Definition class_proof (policy : AcrPolicy) (session : Session) (proved : list AuthenticationMethod)
    (assigned : option string) (now : Z) : option ClassProof :=
  let revision := revision_of policy in
  if locally_proved proved && meets policy assigned proved then
    Some {| cp_at := now; cp_revision := revision; cp_methods := proved |}
  else if negb (bool_decide (s_assurance_policy_revision session = Some revision)) then None
  else
    at_ ← s_assurance_authenticated_at session;
    if (s_authenticated_at session <? at_) || (now <? at_) || negb (locally_proved (s_assurance_methods session))
    then None
    else
      let local := List.filter (fun m => negb (elsewhere m)) proved in
      let ms := merged (s_assurance_methods session) local in
      if meets policy assigned ms then Some {| cp_at := at_; cp_revision := revision; cp_methods := ms |} else None.

Definition rotation (ms : list AuthenticationMethod) (acr : option string) (proof : option ClassProof)
    : VerifiedSessionRotation := {|
  v_methods := ms; v_acr := acr;
  v_assurance_authenticated_at := cp_at <$> proof;
  v_assurance_policy_revision := cp_revision <$> proof;
  v_assurance_methods := match proof with Some p => cp_methods p | None => [] end |}.

Record Authentication : Type := {
  au_acr : AcrPolicy;
  au_lifetimes : Lifetimes;
  au_fresh_assurance : bool
}.
Lemma grants_ok_fmap k (f : GrantRow -> GrantRow) (m : gmap string GrantRow) :
  (forall g, grant_ok k g -> grant_ok k (f g)) -> (forall id g, m !! id = Some g -> grant_ok k g) ->
  forall id g, (f <$> m) !! id = Some g -> grant_ok k g.
Proof. intros Hf Hm id g. rewrite lookup_fmap. intros (g0 & Hg & ->)%fmap_Some. by eapply Hf, Hm. Qed.

Lemma exec_ok clock k db q :
  db_ok k db -> guard k q ->
  db_ok k (fst (exec clock db q)) /\ (forall a, snd (exec clock db q) = Ok a -> answer k q a).
Proof.
  intros Hdb Hg. pose proof Hdb as (Hr & Hp & Hgr). destruct q; cbn [exec fst snd answer].
  - split; [done|]. intros a [= <-] r. apply Hr.
  - split; [done|]. intros a [= <-] p Hp'. apply bind_Some in Hp' as (p0 & Hd & Hp').
    destruct (bool_decide_reflect (p_acr p0 = acr)) as [Ha|]; [|done]. cbn [andb] in Hp'.
    destruct (Z.leb_spec (p_at p0) authenticated_at); [|done]. injection Hp' as <-. eauto.
  - done.
  - destruct (begin_session db session) as [db'|e] eqn:Hb; [|done]. split; [|done]. cbn [fst].
    apply begin_session_facts in Hb as (_ & Hrows & Hgrants & _ & Hsp). destruct Hg as [Ho He]. split_and!.
    + intros d r. rewrite Hrows. intros [[<- <-]|[_ Hd]]%lookup_insert_Some; [|by apply Hr].
      destruct He as (H1 & H2 & _). unfold row_ok. cbn [inserted_row r_user r_acr r_amr r_revoked_at].
      rewrite methods_as_str. split_and!; [exact Ho|exact H1|exact H2|by intros [? [=]]].
    + eapply store_proof_ok; [exact Hsp|exact Ho|exact He|]. intros d' p _. apply Hp.
    + rewrite Hgrants. exact Hgr.
  - unfold touch_row. destruct (d_rows db !! id_digest) as [r|] eqn:Hd; [|done].
    destruct (r_live now r); [|done]. split; [|done]. split_and!; [|exact Hp|exact Hgr].
    intros d r'. cbn. intros [[<- <-]|[_ Hd']]%lookup_insert_Some; [|by apply Hr]. exact (Hr _ _ Hd).
  - destruct (rotate_row db old_digest new_digest user proof now clock) as [db' [b|e]] eqn:Hrot.
    2:{ cbn. unfold rotate_row in Hrot. repeat case_match; simplify_eq; done. }
    cbn [fst snd]. split; [|done]. apply rotate_row_facts in Hrot as [[_ ->]|(_ & r & Hold & _ & _ & Hrows & Hgrants & Hsp)]; [done|].
    destruct Hg as (Ho & Hn & He). destruct (Hr _ _ Hold) as (Hor & _ & _ & Hrev). split_and!.
    + intros d r'. rewrite Hrows. intros [[<- <-]|[_ [_ Hd]%lookup_delete_Some]]%lookup_insert_Some; [|by apply Hr].
      destruct He as (H1 & H2 & _). unfold row_ok. cbn [r_rotated r_user r_acr r_amr r_revoked_at r_revocation_reason].
      rewrite methods_as_str. replace (r_user r) with user by congruence. done.
    + eapply store_proof_ok; [exact Hsp|exact Hn|exact He|]. cbn [d_proofs]. intros d' p Hne.
      unfold rekeyed. destruct (d_proofs db !! old_digest) as [p0|]; [|apply Hp].
      rewrite lookup_insert_ne by done. intros [_ Hd]%lookup_delete_Some. by apply Hp.
    + rewrite Hgrants. apply grants_ok_fmap; [|exact Hgr]. intros g. apply moved_grant_ok.
Qed.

--*--

> _YOUR GOAL_
Each line above from the one with "Lemma exec_ok clock" up to and including the one with "intros d' p Hne." must be set down exactly, and no line outside that span may appear.

> _RESPONSE TO THE TASK_
Lemma exec_ok clock k db q :
  db_ok k db -> guard k q ->
  db_ok k (fst (exec clock db q)) /\ (forall a, snd (exec clock db q) = Ok a -> answer k q a).
Proof.
  intros Hdb Hg. pose proof Hdb as (Hr & Hp & Hgr). destruct q; cbn [exec fst snd answer].
  - split; [done|]. intros a [= <-] r. apply Hr.
  - split; [done|]. intros a [= <-] p Hp'. apply bind_Some in Hp' as (p0 & Hd & Hp').
    destruct (bool_decide_reflect (p_acr p0 = acr)) as [Ha|]; [|done]. cbn [andb] in Hp'.
    destruct (Z.leb_spec (p_at p0) authenticated_at); [|done]. injection Hp' as <-. eauto.
  - done.
  - destruct (begin_session db session) as [db'|e] eqn:Hb; [|done]. split; [|done]. cbn [fst].
    apply begin_session_facts in Hb as (_ & Hrows & Hgrants & _ & Hsp). destruct Hg as [Ho He]. split_and!.
    + intros d r. rewrite Hrows. intros [[<- <-]|[_ Hd]]%lookup_insert_Some; [|by apply Hr].
      destruct He as (H1 & H2 & _). unfold row_ok. cbn [inserted_row r_user r_acr r_amr r_revoked_at].
      rewrite methods_as_str. split_and!; [exact Ho|exact H1|exact H2|by intros [? [=]]].
    + eapply store_proof_ok; [exact Hsp|exact Ho|exact He|]. intros d' p _. apply Hp.
    + rewrite Hgrants. exact Hgr.
  - unfold touch_row. destruct (d_rows db !! id_digest) as [r|] eqn:Hd; [|done].
    destruct (r_live now r); [|done]. split; [|done]. split_and!; [|exact Hp|exact Hgr].
    intros d r'. cbn. intros [[<- <-]|[_ Hd']]%lookup_insert_Some; [|by apply Hr]. exact (Hr _ _ Hd).
  - destruct (rotate_row db old_digest new_digest user proof now clock) as [db' [b|e]] eqn:Hrot.
    2:{ cbn. unfold rotate_row in Hrot. repeat case_match; simplify_eq; done. }
    cbn [fst snd]. split; [|done]. apply rotate_row_facts in Hrot as [[_ ->]|(_ & r & Hold & _ & _ & Hrows & Hgrants & Hsp)]; [done|].
    destruct Hg as (Ho & Hn & He). destruct (Hr _ _ Hold) as (Hor & _ & _ & Hrev). split_and!.
    + intros d r'. rewrite Hrows. intros [[<- <-]|[_ [_ Hd]%lookup_delete_Some]]%lookup_insert_Some; [|by apply Hr].
      destruct He as (H1 & H2 & _). unfold row_ok. cbn [r_rotated r_user r_acr r_amr r_revoked_at r_revocation_reason].
      rewrite methods_as_str. replace (r_user r) with user by congruence. done.
    + eapply store_proof_ok; [exact Hsp|exact Hn|exact He|]. cbn [d_proofs]. intros d' p Hne.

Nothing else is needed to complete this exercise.